Life is, uh, busy. I’ll be back with you soon from a new house (and a new website). But in the meantime, today I bring you the voice of a friend.
I met Leah Tioxon (in the virtual sense) while we were both working in staff care for humanitarian organizations. Leah has a master’s degree in Social Work and worked for a number of inspiring nonprofit organizations before becoming a full-time photographer. She has also recently become a mother.
I always look forward to Leah’s posts on Wednesdays. In light of some of what I’ve written recently about feeling judged by others, I thought this one was a great addition to that discussion. Enjoy!
Awkward, by Leah Tioxon
There was a wonderfully beautiful post on Offbeat Mama the other day – one that resonated with me on several levels – as an adoptee, as a parent, and as a person who loves to ponder the intricacies of identity, of transitions, and of family.
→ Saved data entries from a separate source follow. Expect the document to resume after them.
Definition bool_validator (v : pyval) : outcome bool :=
  match v with
  | PBool b => Accepted b
  | PInt 1%Z => Accepted true
  | PInt 0%Z => Accepted false
  | PStr s => bool_of_text s
  | PTaskType t => bool_of_text (TaskType_value t)
  | PTaskStatus s => bool_of_text (TaskStatus_value s)
  | _ => Rejected BoolError
  end.

Definition TaskType_validator (v : pyval) : outcome TaskType :=
  match v with
  | PTaskType t => Accepted t
  | PStr s =>
      match TaskType_of_value s with
      | Some t => Accepted t
      | None => Rejected EnumMemberError
      end
  | _ => Rejected EnumMemberError
  end.

Definition TaskStatus_validator (v : pyval) : outcome TaskStatus :=
  match v with
  | PTaskStatus s => Accepted s
  | PStr s =>
      match TaskStatus_of_value s with
      | Some t => Accepted t
      | None => Rejected EnumMemberError
      end
  | _ => Rejected EnumMemberError
  end.

Definition datetime_of_text (s : pystr) : outcome datetime :=
  match Datetime.parse_datetime s with
  | Datetime.Parsed d => Accepted d
  | Datetime.NoMatch => Rejected DateTimeError
  | Datetime.OtherForm => Uncovered
  end.

Definition datetime_validator (v : pyval) : outcome datetime :=
  match v with
  | PDatetime d => Accepted d
  | PStr s => datetime_of_text s
  | PTaskType t => datetime_of_text (TaskType_value t)
  | PTaskStatus s => datetime_of_text (TaskStatus_value s)
  | PInt _ | PBool _ => Uncovered
  | _ => Rejected InvalidType
  end.

(** [Dict[str, T]]: a dictionary is rebuilt entry by entry, each value
    through the validator of [T]. *)
Fixpoint dict_items {A : Type} (value : pyval -> outcome A)
    (items : pydict) (acc : list (pystr * A)) : outcome (list (pystr * A)) :=
  match items with
  | [] => Accepted acc
  | (k, v) :: items' =>
      match value v with
      | Accepted a => dict_items value items' (dict_set k a acc)
      | Rejected f => Rejected f
      | Uncovered => Uncovered
      end
  end.

Definition dict_validator {A : Type} (value : pyval -> outcome A) (v : pyval)
  : outcome (list (pystr * A)) :=
  match v with
  | PDict items => dict_items value items []
  | PStr [] => Accepted []
  | PList _ => Uncovered
  | _ => Rejected DictError
  end.

Definition not_none {A : Type} (ty : pyval -> outcome A) (v : pyval) : outcome A :=
  match v with
  | PNone => Rejected NoneIsNotAllowedError
  | _ => ty v
  end.

(** [Optional[T]] *)
Definition optional {A : Type} (ty : pyval -> outcome A) (v : pyval)
  : outcome (option A) :=
  match v with
  | PNone => Accepted None
  | _ => bind (ty v) (fun a => Accepted (Some a))
  end.

(** A field with a plain default ([None] for a required field). *)
Definition field {A : Type} (name : string) (default : option A)
    (validate : pyval -> outcome A) (kwargs : pydict) : outcome A :=
  match dict_get (py name) kwargs with
  | Some v => validate v
  | None =>
      match default with
      | Some d => Accepted d
      | None => Rejected MissingError
      end
  end.

(** A field with a [default_factory]. *)
Definition field_factory {A : Type} (name : string)
    (factory : World -> A * World) (validate : pyval -> outcome A)
    (kwargs : pydict) (w : World) : outcome A * World :=
  match dict_get (py name) kwargs with
  | Some v => (validate v, w)
  | None => let '(d, w') := factory w in (Accepted d, w')
  end.

Definition errors_of {A : Type} (name : string) (r : outcome A)
  : list (pystr * failure) :=
  match r with
  | Rejected f => [(py name, f)]
  | _ => []
  end.

Definition uncovered {A : Type} (r : outcome A) : bool :=
  match r with
  | Uncovered => true
  | _ => false
  end.

(** What [Model(name=value, ...)] does: it returns the object, or raises
    [ValidationError] with the failures, each under the name of its field. *)
Inductive construction (A : Type) : Type :=
| Constructed (a : A)
| ValidationError (errors : list (pystr * failure))
| Unmodelled.
Arguments Constructed {A} a.
Arguments ValidationError {A} errors.
Arguments Unmodelled {A}.

(** The object, when the construction returned one. *)
Definition constructed {A : Type} (r : construction A * World) : option A :=
  match r with
  | (Constructed a, _) => Some a
  | _ => None
  end.

(** [values.get(name)] for the one field the validators look up. *)
Definition accepted {A : Type} (r : outcome A) : option A :=
  match r with
  | Accepted a => Some a
  | _ => None
  end.

(** ** [Task] *)

Definition ascii_upper_char (c : N) : N :=
  if (97 <=? c) && (c <=? 122) then c - 32 else c.

(** [s.capitalize()] for an ASCII identifier. *)
Definition capitalize (s : pystr) : pystr :=
  match s with
  | [] => []
  | c :: r => ascii_upper_char c :: ascii_lower r
  end.

(** [not v] for a value that is [None] or text. *)
Definition falsy (v : option pystr) : bool :=
  match v with
  | None | Some [] => true
  | Some (_ :: _) => false
  end.

Definition is_type (values_type : option TaskType) (t : TaskType) : bool :=
  match values_type with
  | Some t' => TaskType_eqb t' t
  | None => false
  end.

Definition of_text (o : option pystr) : pyval :=
  match o with
  | Some s => PStr s
  | None => PNone
  end.

Definition of_text_dict (o : option (list (pystr * pystr))) : pyval :=
  match o with
  | Some d => PDict (List.map (fun kv => (fst kv, PStr (snd kv))) d)
  | None => PNone
  end.

Definition of_dict (o : option pydict) : pyval :=
  match o with
  | Some d => PDict d
  | None => PNone
  end.

(** [d.isoformat() if d else None]: a datetime is never falsy. *)
Definition of_timestamp (o : option datetime) : pyval :=
  match o with
  | Some d => PStr (Datetime.isoformat d)
  | None => PNone
  end.

Module Task.

Record t : Type := mk {
  id : pystr;
  name : pystr;
  schedule : pystr;
  type : TaskType;
  command : option pystr;
  api_url : option pystr;
  api_method : option pystr;
  api_headers : option (list (pystr * pystr));
  api_body : option pydict;
  prompt : option pystr;
  tool : option pystr;
  method : option pystr;
  params : option pydict;
  reminder_title : option pystr;
  reminder_message : option pystr;
  description : option pystr;
  enabled : bool;
  do_only_once : bool;
  last_run : option datetime;
  next_run : option datetime;
  status : TaskStatus;
  created_at : datetime;
  updated_at : datetime
}.

(** [lambda: f"task_{uuid.uuid4().hex[:12]}"] *)
Definition default_id (w : World) : pystr * World :=
  let '(h, w') := uuid4_hex w in (py "task_" ++ List.firstn 12 h, w').

(** The [pre] validator of name, command, prompt, description,
    reminder_title and reminder_message.  A member of a [str] enumeration
    is an instance of [str]. *)
Definition _ascii_only (v : pyval) : pyval :=
  match v with
  | PStr s => PStr (sanitize_ascii s)
  | PTaskType ty => PStr (sanitize_ascii (TaskType_value ty))
  | PTaskStatus s => PStr (sanitize_ascii (TaskStatus_value s))
  | _ => v
  end.

(** The validators below receive [values.get("type")] as [values_type]:
    the accepted type, or [None] when the type was rejected. *)
Definition _require_command (v : option pystr) (values_type : option TaskType)
  : outcome (option pystr) :=
  if is_type values_type SHELL_COMMAND && falsy v
  then Rejected (ValueError (py "Command is required for shell_command tasks"))
  else Accepted v.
One quote in particular has been bouncing around in my brain: “Sometimes holding yourself back, playing your cards close to the chest, is the only defense we have. Our silence makes us secure.”
I’m a very open person, for the most part. But there are things I’d rather keep quiet. I don’t necessarily want everyone to know all of my weaknesses. I don’t want people witnessing all of my mistakes, my awkward moments.
Before I became a mom, I viewed the transition to parenthood as similar to other transitions in life: the transition to “adulthood” (which, for me, was defined by finishing college, moving across the country, and getting my first full-time job – and a bunch of bills!), the transition to domestic partnership, the transition to married life, and the transition to self-employment. These are all big steps and with them comes a shift in identity, a new role, a change in how others perceive and/or define me. And with any new role, there is a learning curve, a period of adjustment, while I figure out what this transition means to me, how I define this new role and the expectations that come with it, both from me and from others. Do I accept these expectations? Or do I need to adjust the definition of what being a “wife” or being “an adult” means to something more in line with who I am?
With any new role there is the opportunity for awkward moments. New experiences are rife with awkwardness. But in the past I could hide much of that awkwardness. Feigning confidence, self-assuredness… fumbling my way through my first apartment search, my first time filing taxes, my first year of paying bills… I could make mistakes quietly. No one had to know – or at the very least, only a few people had to know.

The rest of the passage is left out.